Why don’t you just lose some weight, then? Nosapp kept the thought to himself.
Conrad went on, talking by himself. “Well, the suits hardly matter. The problem is the cigarettes. People who don’t do it say it’s bad for your body, it’s suicidal, the people who do do it are inferior to us, so they should listen to our warnings not to do it, and they don’t listen to them because they do it, because they’re addicted, and all sorts of things like that. Do you understand, Researcher Nosapp?”
“I suppose you’re right, Chief Researcher.” Nosapp went ahead and nodded even though Conrad had lost him at around the fifth “it.”
But cigarettes, huh...? Hearing the word just when he was starting to want something to put in his mouth, Nosapp got even more irritated. He had to hold the straps of his pack with both hands, so he’d been going for hours in a situation where he couldn’t smoke even if he wanted to.
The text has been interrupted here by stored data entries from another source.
(** * The UFO batch import script ([scripts/import-ufo-batch.py])

    A shallow embedding of the scoring functions, the text sanitizer, the
    record transformer and the selection and batch-insert loop of [main],
    together with the properties the specification states about them.

    Conventions of the embedding.
    - A raw record is what [json.load] yields for a JSON object: a dictionary
      from keys to JSON values ([pyval]).  Nothing is assumed about which
      keys are there or which type a value has.
    - Python integers are [Z], Python floats are binary64 ([float]).
    - A Python [str] is a [string]; one [ascii] stands for one character
      (code points below 256).
    - A function that may raise returns a [result].
    - What lies outside the script is a parameter: the text Python's [str()]
      gives for a value that is not a string ([str_of]), and the database
      client behind the batch insert ([sink]). *)

From Stdlib Require Import ZArith Floats String Ascii List Lia Bool DecimalString.
From Stdlib Require Import Sorted Permutation.
From stdpp Require Import gmap strings list.

Local Open Scope Z_scope.
#[local] Set Warnings "-register-all".

(** ** Exceptions *)

(** The exceptions the script can meet in its own code.  Indexing a
    dictionary with a slice is refused with an exception whose class depends
    on the interpreter: a [TypeError] (unhashable type: 'slice') up to Python
    3.11, a [KeyError] from Python 3.12 on, where a slice is hashable and is
    looked up as a key, which a dictionary loaded from JSON never has.
    [DictSliceError] stands for that exception. *)
Inductive pyexc := TypeError | OverflowError | DictSliceError.

Inductive result (A : Type) :=
| Ok (a : A)
| Raise (e : pyexc).
Arguments Ok {A} a.
Arguments Raise {A} e.

#[global] Instance result_ret : MRet result := @Ok.
#[global] Instance result_bind : MBind result :=
  λ A B f m, match m with Ok a => f a | Raise e => Raise e end.

Definition returns {A} (m : result A) : Prop := ∃ a, m = Ok a.

(** ** JSON values as Python sees them *)

Inductive pyval :=
| VNone
| VBool (b : bool)
| VInt (z : Z)
| VFloat (f : float)
| VStr (s : string)
| VList (l : list pyval)
| VDict (d : gmap string pyval).

Abbreviation record := (gmap string pyval).

(** [bool(v)]: the truth value Python's [if], [and], [or] and [not] use. *)
Definition truthy (v : pyval) : bool :=
  match v with
  | VNone => false
  | VBool b => b
  | VInt z => negb (z =? 0)
  | VFloat f => negb (PrimFloat.eqb f 0%float)
  | VStr s => negb (String.eqb s "")
  | VList l => match l with [] => false | _ :: _ => true end
  | VDict d => negb (bool_decide (d = ∅))
  end.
Well, there’s nothing I can do about that. And the Chief Researcher is putting up with it, too—
However, just then, Conrad pulled a cigarette out of his pocket and casually lit it. He took a deep breath in and exhaled a fragrant smoke.
I’ll kill him. Nosapp decided.
Unaware of the other man’s musings, Conrad puffed out another breath of sweet-smelling smoke. He smiled and kept on talking, eyes crinkling in satisfaction.
“Ahh, sweet bliss—better yet, there’s no one around right now to make any comments on it. But anyway, what were we talking about, again? Oh, that’s right. The future of humanity.”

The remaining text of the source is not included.